WHAT NEEDS TO BE DONE:
Give back exactly the lines of the material below that start at the line containing "by apply elem_of_nil in H." and end at the line containing "c w = Raised", and no others.

--------

Lemma append_crops_moves t x :
  (forall r, moved_on 1 2 r (call t x r).2) ->
  forall n crops r, moved_on n (2 * n) r (append_crops n t x crops r).2.
Proof.
  intros Ht. induction n as [|n IH]; intros crops r; cbn [append_crops].
  - unfold moved_on; cbn; (split; [done|lia]).
  - specialize (Ht r). destruct (call t x r) as [c r1]. cbn in Ht.
    pose proof (moved_on_trans _ _ _ _ _ _ _ Ht (IH (crops ++ [c]) r1)) as H.
    replace (2 * S n)%nat with (2 + 2 * n)%nat by lia. exact H.
Qed.

(** X5. One call of the patch pipeline with [K] local crops takes between
    [4 + K] and [5 + 2 K] values from Python's [random], depending on which
    blurs are applied, and nothing else changes in the generator. *)
Theorem patch_pipeline_draws_between_4_plus_K_and_5_plus_2K
    (gs ls : Q * Q) (K : Z) (x : Image) (r : PyRandom) :
  let r' :=
    (PatchDataAugmentationDINO_call (PatchDataAugmentationDINO_init gs ls K) x r).2 in
  py_src r' = py_src r
  /\ (py_pos r + 4 + Z.to_nat K <= py_pos r')%nat
  /\ (py_pos r' <= py_pos r + 5 + 2 * Z.to_nat K)%nat.
Proof.
  cbv zeta. unfold PatchDataAugmentationDINO_call.
  pose proof (global_transfo1_moves gs ls K x r) as H1.
  destruct (call (global_transfo1 _) x r) as [c1 r1]. cbn [snd] in H1.
  pose proof (global_transfo2_moves gs ls K x r1) as H2.
  destruct (call (global_transfo2 _) x r1) as [c2 r2]. cbn [snd] in H2.
  pose proof (append_crops_moves
                (local_transfo (PatchDataAugmentationDINO_init gs ls K)) x
                (local_transfo_moves gs ls K x)
                (Z.to_nat K) (([] ++ [c1]) ++ [c2]) r2) as H3.
  pose proof (moved_on_trans _ _ _ _ _ _ _ (moved_on_trans _ _ _ _ _ _ _ H1 H2) H3)
    as (Hs & Hlo & Hhi).
  cbn [local_crops_number PatchDataAugmentationDINO_init].
  split; [done|]. lia.
Qed.

End AugmentationsExtra.

Module RegionExtra.
Import Region.


Lemma init_ok gs K ls region_size patch_size :
  patch_size <> 0 ->
  RegionDataAugmentationDINO_init gs K ls region_size patch_size =
    inr {| npatch := region_size / patch_size;
           global_transfo1 :=
             Compose [RandomCrop (py_int (gs * inject_Z (region_size / patch_size)));
                      RandomHorizontalFlip (1 # 2)];
           global_transfo2 :=
             Compose [RandomCrop (py_int (gs * inject_Z (region_size / patch_size)));
                      RandomHorizontalFlip (1 # 2)];
           local_crops_number := K;
           local_transfo :=
             Compose [RandomCrop (py_int (ls * inject_Z (region_size / patch_size)));
                      RandomHorizontalFlip (1 # 2)] |}.
Proof.
  intros Hp. unfold RegionDataAugmentationDINO_init, floordiv.
  by destruct (Z.eqb_spec patch_size 0).
Qed.









(** X8. The region pipeline raises a [RuntimeError], whatever the scales,
    when the tensor has fewer tokens than one row of the grid, or when
    [region_size // patch_size] is not positive. *)
Theorem region_pipeline_needs_one_row_of_tokens
    (gs ls : Q) (K region_size patch_size m : Z) (rest : list Z) (x : Tensor) :
  patch_size <> 0 ->
  shape x = m :: rest ->
  (region_size / patch_size <= 0 \/ m < region_size / patch_size) ->
  exists self,
    RegionDataAugmentationDINO_init gs K ls region_size patch_size = inr self
    /\ RegionDataAugmentationDINO_call self x = inl RuntimeError.
Proof.
  intros Hp Hx Hbad.
  set (n := region_size / patch_size) in *.
  eexists. split; [by apply init_ok|].
  unfold RegionDataAugmentationDINO_call, to_grid, unfold0. cbn [npatch]. fold n.
  rewrite Hx.
  replace ((n <=? 0) || (n <? 0) || (m <? n)) with true; [done|].
  symmetry. rewrite !orb_true_iff, Z.leb_le, !Z.ltb_lt. tauto.
Qed.

Lemma region_pipeline_needs_one_row_of_tokens_witness :
  Region.default_patch_size <> 0
  /\ shape ExamplesExtra.short_features = 10 :: [384]
  /\ (Region.default_region_size / Region.default_patch_size <= 0
      \/ 10 < Region.default_region_size / Region.default_patch_size)
  /\ exists self,
       RegionDataAugmentationDINO_init (9 # 10) 8 (3 # 10)
         Region.default_region_size Region.default_patch_size = inr self
       /\ RegionDataAugmentationDINO_call self ExamplesExtra.short_features
          = inl RuntimeError.
Proof.
  assert (H : Region.default_region_size / Region.default_patch_size <= 0
              \/ 10 < Region.default_region_size / Region.default_patch_size)
    by (right; reflexivity).
  split; [done|]. split; [reflexivity|]. split; [exact H|].
  apply (region_pipeline_needs_one_row_of_tokens (9 # 10) (3 # 10) 8
           Region.default_region_size Region.default_patch_size 10 [384]
           ExamplesExtra.short_features); done.
Defined.

End RegionExtra.

(* ===================================================================== *)
(** * Part V: properties of the training driver                           *)
(* ===================================================================== *)

Module PatchSpec.
Import Patch.

(** ** The monad *)

Ltac run :=
  repeat (unfold mbind, M_bind, mret, M_ret, emit, raise, get_fs, put_fs, when; cbn).

(** Membership in a list that is written out. *)
Ltac in_list :=
  cbn; repeat (apply elem_of_cons; first [by left | right]).

Ltac not_in_list :=
  let H := fresh "H" in
  cbn; intros H;
  repeat (apply elem_of_cons in H as [H|H]; [discriminate H|]);
  by apply elem_of_nil in H.

Lemma bind_Done {A B} (c : M A) (f : A -> M B) w a w' :
  c w = Done a w' -> (c ≫= f) w = f a w'.
Proof. intros H. unfold mbind, M_bind. by rewrite H. Qed.

Lemma bind_Raised {A B} (c : M A) (f : A -> M B) w e w' :
  c w = Raised e w' -> (c ≫= f) w = Raised e w'.
Proof. intros H. unfold mbind, M_bind. by rewrite H. Qed.

Lemma World_eta w : {| fs := fs w; trace := trace w |} = w.
Proof. by destruct w. Qed.

(** ** The start *)

Lemma main_startup_eq cfg p from_rank0 w :
  main_startup cfg p from_rank0 w =
    let out := Path_of [train_output_dir cfg; final_run_id cfg p from_rank0] in
    Done (set_train_output_dir cfg (path_str out), dirs_of out)
         {| fs := fs w; trace := trace w ++ startup_events cfg p |}.
Proof.
  unfold main_startup, init_distributed, make_run_id, broadcast_run_id,
    final_run_id, startup_events, dirs_of, local_run_id.
  destruct (distributed p), (is_main_process p), (wandb_enable cfg); run;
    rewrite <- ?app_assoc; try done; by destruct (rank p =? 0).
Qed.

Lemma main_build_eq X cfg p w :
  main_build X cfg p w =
    Done {| student := build_student X cfg; teacher := build_student X cfg;
            optimizer := build_optimizer X cfg; dino_loss := build_dino_loss X cfg;
            fp16_scaler := if speed_use_fp16 cfg then Some (GradScaler X) else None |}
         {| fs := fs w; trace := trace w ++ build_events cfg p |}.
Proof.
  unfold main_build, build_events.
  destruct (is_main_process p), (truthy (tune_tune_every cfg)), (speed_use_fp16 cfg);
    run; rewrite <- ?app_assoc; done.
Qed.

Lemma main_prepare_keeps_schedule cfg0 p from_rank0 w cfg d w1 :
  main_prepare cfg0 p from_rank0 w = Done (cfg, d) w1 ->
  optim_epochs cfg = optim_epochs cfg0
  /\ optim_warmup_epochs cfg = optim_warmup_epochs cfg0.
Proof.
  unfold main_prepare. unfold mbind at 1, M_bind at 1.
  rewrite main_startup_eq. cbv zeta. unfold mbind, M_bind.
  destruct (prepare_dirs _ _ _ _); [|done].
  unfold mret, M_ret. intros [= <- <- <-]. done.
Qed.

(** C6. In a job of several processes, listed by rank, a process makes a run
    identifier itself exactly when it is the process of rank 0; what rank 0
    made is broadcast, and every process ends its start-up with the same
    output directory: the configured directory joined with the identifier
    of rank 0 (the identifier of its tracked run if tracking is on, its time
    stamp otherwise). *)
Theorem run_id_made_by_rank0_and_shared_by_all
    (cfg : Cfg) (procs : list Proc) (w : World) (i : nat) (p : Proc) :
  (forall j q, procs !! j = Some q -> rank q = Z.of_nat j /\ distributed q = true) ->
  procs !! i = Some p ->
  exists p0 cfg' d w',
    procs !! 0%nat = Some p0
    /\ startup_all cfg procs w !! i = Some (Done (cfg', d) w')
    /\ output_dir d =
         Path_of [train_output_dir cfg;
                  if wandb_enable cfg then wandb_run_id p0 else now_strftime p0]
    /\ train_output_dir cfg' = path_str (output_dir d)
    /\ (exists new, trace w' = trace w ++ new
         /\ EvBroadcastObjectList 0 ∈ new
         /\ generated_run_ids new =
              if bool_decide (i = 0%nat) then
                now_strftime p0
                :: (if wandb_enable cfg then [wandb_run_id p0] else [])
              else []).
Proof.
  intros Hranks Hi.
  destruct procs as [|p0 rest] eqn:Hprocs; [done|]. rewrite <- Hprocs in *.
  assert (H0 : procs !! 0%nat = Some p0) by by rewrite Hprocs.
  destruct (Hranks _ _ H0) as [Hr0 Hd0].
  destruct (Hranks _ _ Hi) as [Hr Hd].
  assert (Hmain0 : is_main_process p0 = true).
  { unfold is_main_process, get_rank. rewrite Hd0, Hr0. done. }
  assert (Hobj : rank0_object cfg procs =
                 if wandb_enable cfg then wandb_run_id p0 else now_strftime p0).
  { rewrite Hprocs. cbn. unfold local_run_id. by rewrite Hmain0. }
  eexists p0, _, _, _. split; [done|].
  split.
  { unfold startup_all. rewrite list_lookup_fmap, Hi. cbn.
    rewrite main_startup_eq. cbv zeta. reflexivity. }
  cbn [output_dir dirs_of train_output_dir set_train_output_dir trace].
  assert (Hid : final_run_id cfg p (rank0_object cfg procs) =
                if wandb_enable cfg then wandb_run_id p0 else now_strftime p0).
  { unfold final_run_id. rewrite Hd.
    destruct (rank p =? 0) eqn:Hz; [|done].
    apply Z.eqb_eq in Hz. rewrite Hr in Hz.
    assert (i = 0%nat) as -> by lia.
    rewrite H0 in Hi. injection Hi as <-.
    unfold local_run_id. by rewrite Hmain0. }
  rewrite Hid. split; [done|]. split; [done|].
  exists (startup_events cfg p). split; [done|].
  unfold startup_events. rewrite Hd.
  unfold is_main_process, get_rank. rewrite Hd, Hr.
  destruct i as [|i].
  - rewrite H0 in Hi. injection Hi as <-. cbn.
    split; [|by destruct (wandb_enable cfg)].
    destruct (wandb_enable cfg); in_list.
  - replace (Z.of_nat (S i) =? 0) with false by (symmetry; apply Z.eqb_neq; lia).
    cbn. split; [|done]. in_list.
Qed.

Lemma run_id_made_by_rank0_and_shared_by_all_witness :
  (forall j q, [Examples.rank0; Examples.rank1] !! j = Some q ->
               rank q = Z.of_nat j /\ distributed q = true)
  /\ [Examples.rank0; Examples.rank1] !! 1%nat = Some Examples.rank1
  /\ exists p0 cfg' d w',
       [Examples.rank0; Examples.rank1] !! 0%nat = Some p0
       /\ startup_all Examples.cfg0 [Examples.rank0; Examples.rank1]
            Examples.empty_world !! 1%nat = Some (Done (cfg', d) w')
       /\ output_dir d =
            Path_of [train_output_dir Examples.cfg0;
                     if wandb_enable Examples.cfg0
                     then wandb_run_id p0 else now_strftime p0]
       /\ train_output_dir cfg' = path_str (output_dir d)
       /\ (exists new, trace w' = trace Examples.empty_world ++ new
            /\ EvBroadcastObjectList 0 ∈ new
            /\ generated_run_ids new =
                 if bool_decide (1%nat = 0%nat) then
                   now_strftime p0
                   :: (if wandb_enable Examples.cfg0 then [wandb_run_id p0] else [])
                 else []).
Proof.
  assert (H : forall j q, [Examples.rank0; Examples.rank1] !! j = Some q ->
                          rank q = Z.of_nat j /\ distributed q = true).
  { intros [|[|j]] q Hq; cbn in Hq; [| |done]; injection Hq as <-; done. }
  split; [exact H|]. split; [reflexivity|].
  apply (run_id_made_by_rank0_and_shared_by_all Examples.cfg0
           [Examples.rank0; Examples.rank1] Examples.empty_world 1 Examples.rank1 H).
  reflexivity.
Defined.

(** ** The directories *)

Lemma remove_tree_within (p : Path) (fs0 : FS) (q : Path) :
  within p q -> remove_tree p fs0 !! q = None.
Proof.
  intros Hw. unfold remove_tree. apply map_lookup_filter_None.
  destruct (fs0 !! q) eqn:Hq; [right|by left].
  intros x _ Hn. by apply Hn.
Qed.

Lemma remove_tree_outside (p : Path) (fs0 : FS) (q : Path) :
  ~ within p q -> remove_tree p fs0 !! q = fs0 !! q.
Proof.
  intros Hw. unfold remove_tree.
  destruct (fs0 !! q) eqn:Hq.
  - by apply map_lookup_filter_Some.
  - apply map_lookup_filter_None. by left.
Qed.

--------

ANSWER BOX:
  by apply elem_of_nil in H.

Lemma bind_Done {A B} (c : M A) (f : A -> M B) w a w' :
  c w = Done a w' -> (c ≫= f) w = f a w'.
Proof. intros H. unfold mbind, M_bind. by rewrite H. Qed.

Lemma bind_Raised {A B} (c : M A) (f : A -> M B) w e w' :
  c w = Raised e w' -> (c ≫= f) w = Raised e w'.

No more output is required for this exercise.